To do:
Filter the entries below, keeping only lines with "else".

(Dataset entries)

(* ===== verification/GoNet.v ===== *)
(** * Go's [net] addresses

    The part of the standard library's [net] (and the [net/netip] parsers
    under it) the program relies on: [ParseIP], [ParseCIDR], [IP.To4],
    [IP.String], [IPMask.Size] and [IPNet.Contains].  An [IP] is the slice of
    its bytes: 4 or 16 of them, and none for Go's nil. *)

From S2P Require Import Prelude GoStrings.
From Stdlib Require Import Ascii.

Abbreviation IP := (list Z) (only parsing).
Abbreviation IPMask := (list Z) (only parsing).

Record IPNet := mkIPNet { ipn_IP : IP; ipn_Mask : IPMask }.

#[global] Instance IPNet_eq_dec : EqDecision IPNet.
Proof. solve_decision. Defined.

Definition v4InV6Prefix : list Z := [0;0;0;0;0;0;0;0;0;0;255;255].

Definition IPv4 (a b c d : Z) : IP := v4InV6Prefix ++ [a; b; c; d].

(** [IP.To4]; the empty list is nil. *)
Definition To4 (ip : IP) : IP :=
  if decide (length ip = 4%nat) then ip
  else if decide (length ip = 16%nat /\ take 12 ip = v4InV6Prefix) then drop 12 ip
  else [].

(** ** Parsing *)

Inductive Addr :=
  | Addr4 (b : list Z)
  | Addr6 (b : list Z) (zone : string).

(** The loop state of netip's [parseIPv4]: the bytes stored so far, the value
    and the number of digits of the current one, and whether the previous
    byte is a dot or there is none. *)
Record p4 := mkP4 { p4_fields : list Z; p4_val : Z; p4_digLen : Z; p4_nodigit : bool }.

Definition p4_digit (st : p4) (c : ascii) : option p4 :=
  if (p4_digLen st =? 1) && (p4_val st =? 0) then None
  else
    let v := p4_val st * 10 + digit_val c in
    if 255 <? v then None
    else Some (mkP4 (p4_fields st) v (p4_digLen st + 1) false).

Fixpoint parseIPv4_loop (st : p4) (s : string) : option (list Z) :=
  match s with
  | EmptyString =>
      if (length (p4_fields st) <? 3)%nat then None
      else Some (p4_fields st ++ [p4_val st])
  | String c s' =>
      if is_digit c then
        match p4_digit st c with
        | Some st' => parseIPv4_loop st' s'
        | None => None
        end
      else if byte_of c =? 46 then
        if p4_nodigit st || bool_decide (s' = "") then None
        else if (length (p4_fields st) =? 3)%nat then None
        else parseIPv4_loop (mkP4 (p4_fields st ++ [p4_val st]) 0 0 true) s'
      else None
  end.

Definition p4_init : p4 := mkP4 [] 0 0 true.
Definition parseIPv4 (s : string) : option (list Z) := parseIPv4_loop p4_init s.

Definition hex_val (c : ascii) : option Z :=
  let b := byte_of c in
  if (48 <=? b) && (b <=? 57) then Some (b - 48)
  else if (97 <=? b) && (b <=? 102) then Some (b - 87)
  else if (65 <=? b) && (b <=? 70) then Some (b - 55)
  else None.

Expected answer:
  else if decide (length ip = 16%nat /\ take 12 ip = v4InV6Prefix) then drop 12 ip
  else [].
  else
    else Some (mkP4 (p4_fields st) v (p4_digLen st + 1) false).
      else Some (p4_fields st ++ [p4_val st])
      else if byte_of c =? 46 then
        else if (length (p4_fields st) =? 3)%nat then None
        else parseIPv4_loop (mkP4 (p4_fields st ++ [p4_val st]) 0 0 true) s'
      else None
  else if (97 <=? b) && (b <=? 102) then Some (b - 87)
  else if (65 <=? b) && (b <=? 70) then Some (b - 55)
  else None.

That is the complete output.